== TO DO ==
Restate word for word every line from the top of the data below down through the line that holds "destruct (consistent_closure_loop uid".

##############################

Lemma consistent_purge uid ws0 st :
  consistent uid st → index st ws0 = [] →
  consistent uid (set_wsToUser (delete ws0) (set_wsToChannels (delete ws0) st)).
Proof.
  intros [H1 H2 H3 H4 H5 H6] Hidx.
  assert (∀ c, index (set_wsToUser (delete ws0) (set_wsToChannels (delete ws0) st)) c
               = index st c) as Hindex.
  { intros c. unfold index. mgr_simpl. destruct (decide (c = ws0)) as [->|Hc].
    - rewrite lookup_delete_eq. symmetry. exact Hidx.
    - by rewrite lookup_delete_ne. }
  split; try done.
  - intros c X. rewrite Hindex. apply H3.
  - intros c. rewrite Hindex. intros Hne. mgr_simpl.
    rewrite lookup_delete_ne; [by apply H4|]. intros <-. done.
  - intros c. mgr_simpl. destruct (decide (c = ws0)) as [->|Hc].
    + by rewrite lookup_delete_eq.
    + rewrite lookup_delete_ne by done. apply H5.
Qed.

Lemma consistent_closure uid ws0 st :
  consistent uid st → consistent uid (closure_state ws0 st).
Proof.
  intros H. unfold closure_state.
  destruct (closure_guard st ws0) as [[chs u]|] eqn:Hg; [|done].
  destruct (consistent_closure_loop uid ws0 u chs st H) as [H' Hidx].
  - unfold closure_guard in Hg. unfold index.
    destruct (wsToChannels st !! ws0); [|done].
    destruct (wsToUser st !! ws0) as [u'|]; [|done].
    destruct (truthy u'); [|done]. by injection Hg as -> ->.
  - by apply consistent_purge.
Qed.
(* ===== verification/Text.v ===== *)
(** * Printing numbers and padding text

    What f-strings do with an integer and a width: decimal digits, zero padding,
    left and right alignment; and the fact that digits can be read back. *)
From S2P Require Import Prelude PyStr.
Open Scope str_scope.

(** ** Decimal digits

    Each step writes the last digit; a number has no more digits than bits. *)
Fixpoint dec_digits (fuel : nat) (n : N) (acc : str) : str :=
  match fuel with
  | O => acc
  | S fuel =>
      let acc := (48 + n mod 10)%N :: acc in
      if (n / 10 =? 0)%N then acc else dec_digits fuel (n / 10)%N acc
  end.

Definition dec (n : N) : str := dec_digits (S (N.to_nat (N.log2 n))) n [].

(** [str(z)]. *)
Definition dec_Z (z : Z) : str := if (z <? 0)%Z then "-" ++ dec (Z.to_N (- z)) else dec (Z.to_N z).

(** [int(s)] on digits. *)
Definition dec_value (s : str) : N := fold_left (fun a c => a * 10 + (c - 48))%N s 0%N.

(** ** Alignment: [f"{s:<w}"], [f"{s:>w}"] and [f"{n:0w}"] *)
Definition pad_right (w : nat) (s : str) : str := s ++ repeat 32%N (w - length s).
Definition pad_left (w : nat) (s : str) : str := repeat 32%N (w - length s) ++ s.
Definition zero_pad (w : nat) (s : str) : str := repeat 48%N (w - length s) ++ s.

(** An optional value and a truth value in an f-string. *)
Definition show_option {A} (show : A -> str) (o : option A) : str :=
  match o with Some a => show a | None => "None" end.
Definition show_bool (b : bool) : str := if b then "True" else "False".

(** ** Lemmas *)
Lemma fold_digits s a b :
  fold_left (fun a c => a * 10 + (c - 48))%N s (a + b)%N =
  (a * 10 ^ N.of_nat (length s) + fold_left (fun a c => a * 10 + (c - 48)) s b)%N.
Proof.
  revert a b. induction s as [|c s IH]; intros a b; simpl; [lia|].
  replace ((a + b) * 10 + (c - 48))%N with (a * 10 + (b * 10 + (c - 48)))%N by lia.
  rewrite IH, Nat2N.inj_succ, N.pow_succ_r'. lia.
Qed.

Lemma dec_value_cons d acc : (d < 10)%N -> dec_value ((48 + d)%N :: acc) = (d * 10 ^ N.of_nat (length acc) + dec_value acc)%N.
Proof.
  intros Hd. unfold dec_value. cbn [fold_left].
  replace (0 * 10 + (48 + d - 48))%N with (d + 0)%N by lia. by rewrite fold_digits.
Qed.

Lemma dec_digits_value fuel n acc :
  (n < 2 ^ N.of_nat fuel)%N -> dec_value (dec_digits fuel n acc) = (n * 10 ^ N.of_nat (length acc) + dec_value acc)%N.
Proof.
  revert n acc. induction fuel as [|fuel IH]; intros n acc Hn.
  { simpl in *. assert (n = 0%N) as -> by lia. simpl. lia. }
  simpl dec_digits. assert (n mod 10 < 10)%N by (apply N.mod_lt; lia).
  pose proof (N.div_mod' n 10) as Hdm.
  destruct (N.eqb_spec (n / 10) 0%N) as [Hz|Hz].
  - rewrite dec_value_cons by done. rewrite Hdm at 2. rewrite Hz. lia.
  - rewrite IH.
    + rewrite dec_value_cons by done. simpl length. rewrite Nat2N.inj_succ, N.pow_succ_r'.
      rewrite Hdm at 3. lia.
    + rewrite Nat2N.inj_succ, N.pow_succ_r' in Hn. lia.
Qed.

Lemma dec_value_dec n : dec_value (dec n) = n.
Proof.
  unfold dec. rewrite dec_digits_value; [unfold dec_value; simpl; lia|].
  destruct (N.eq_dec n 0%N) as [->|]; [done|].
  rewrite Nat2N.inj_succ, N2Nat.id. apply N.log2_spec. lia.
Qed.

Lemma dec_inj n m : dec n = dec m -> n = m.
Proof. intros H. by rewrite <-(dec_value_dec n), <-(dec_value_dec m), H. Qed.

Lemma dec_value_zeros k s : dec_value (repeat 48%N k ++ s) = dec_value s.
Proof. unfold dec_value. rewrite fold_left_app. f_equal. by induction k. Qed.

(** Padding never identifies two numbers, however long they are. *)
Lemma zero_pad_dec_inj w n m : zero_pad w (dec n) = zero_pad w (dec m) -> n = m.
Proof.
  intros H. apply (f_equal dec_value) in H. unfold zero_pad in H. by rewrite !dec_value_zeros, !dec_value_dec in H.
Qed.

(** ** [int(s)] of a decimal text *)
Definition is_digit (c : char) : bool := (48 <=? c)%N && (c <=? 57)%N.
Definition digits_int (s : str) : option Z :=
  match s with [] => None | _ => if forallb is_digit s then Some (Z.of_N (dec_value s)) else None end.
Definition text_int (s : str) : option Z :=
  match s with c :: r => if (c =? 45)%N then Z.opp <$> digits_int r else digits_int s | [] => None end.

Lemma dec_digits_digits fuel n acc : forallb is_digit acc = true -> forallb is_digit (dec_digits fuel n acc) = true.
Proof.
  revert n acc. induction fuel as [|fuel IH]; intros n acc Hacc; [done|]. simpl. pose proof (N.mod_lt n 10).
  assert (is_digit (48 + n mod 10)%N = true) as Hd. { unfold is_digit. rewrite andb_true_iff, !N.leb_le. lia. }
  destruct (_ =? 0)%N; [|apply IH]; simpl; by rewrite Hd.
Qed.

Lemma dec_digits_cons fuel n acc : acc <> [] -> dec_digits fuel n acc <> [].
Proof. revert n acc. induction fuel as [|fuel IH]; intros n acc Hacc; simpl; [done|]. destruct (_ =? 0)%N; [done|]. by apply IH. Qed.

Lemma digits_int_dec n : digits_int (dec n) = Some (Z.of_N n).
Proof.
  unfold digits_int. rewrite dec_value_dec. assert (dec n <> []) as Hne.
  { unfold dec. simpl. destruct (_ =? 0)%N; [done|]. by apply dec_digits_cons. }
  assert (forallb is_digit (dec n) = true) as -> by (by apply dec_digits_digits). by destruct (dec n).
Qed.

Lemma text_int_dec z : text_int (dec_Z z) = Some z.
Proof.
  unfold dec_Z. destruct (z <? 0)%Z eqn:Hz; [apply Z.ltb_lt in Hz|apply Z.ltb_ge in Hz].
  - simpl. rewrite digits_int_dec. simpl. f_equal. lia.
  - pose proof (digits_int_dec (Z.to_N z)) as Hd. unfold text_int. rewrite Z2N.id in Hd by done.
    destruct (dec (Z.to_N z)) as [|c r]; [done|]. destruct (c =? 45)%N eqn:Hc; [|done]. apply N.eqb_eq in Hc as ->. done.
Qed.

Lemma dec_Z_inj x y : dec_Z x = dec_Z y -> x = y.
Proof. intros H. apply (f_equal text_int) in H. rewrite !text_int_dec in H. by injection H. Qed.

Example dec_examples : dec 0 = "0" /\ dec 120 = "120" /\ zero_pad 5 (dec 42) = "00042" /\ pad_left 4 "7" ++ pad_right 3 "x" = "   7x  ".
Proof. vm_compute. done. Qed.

##############################

== ANSWER TO THE PROBLEM ==
Lemma consistent_purge uid ws0 st :
  consistent uid st → index st ws0 = [] →
  consistent uid (set_wsToUser (delete ws0) (set_wsToChannels (delete ws0) st)).
Proof.
  intros [H1 H2 H3 H4 H5 H6] Hidx.
  assert (∀ c, index (set_wsToUser (delete ws0) (set_wsToChannels (delete ws0) st)) c
               = index st c) as Hindex.
  { intros c. unfold index. mgr_simpl. destruct (decide (c = ws0)) as [->|Hc].
    - rewrite lookup_delete_eq. symmetry. exact Hidx.
    - by rewrite lookup_delete_ne. }
  split; try done.
  - intros c X. rewrite Hindex. apply H3.
  - intros c. rewrite Hindex. intros Hne. mgr_simpl.
    rewrite lookup_delete_ne; [by apply H4|]. intros <-. done.
  - intros c. mgr_simpl. destruct (decide (c = ws0)) as [->|Hc].
    + by rewrite lookup_delete_eq.
    + rewrite lookup_delete_ne by done. apply H5.
Qed.

Lemma consistent_closure uid ws0 st :
  consistent uid st → consistent uid (closure_state ws0 st).
Proof.
  intros H. unfold closure_state.
  destruct (closure_guard st ws0) as [[chs u]|] eqn:Hg; [|done].
  destruct (consistent_closure_loop uid ws0 u chs st H) as [H' Hidx].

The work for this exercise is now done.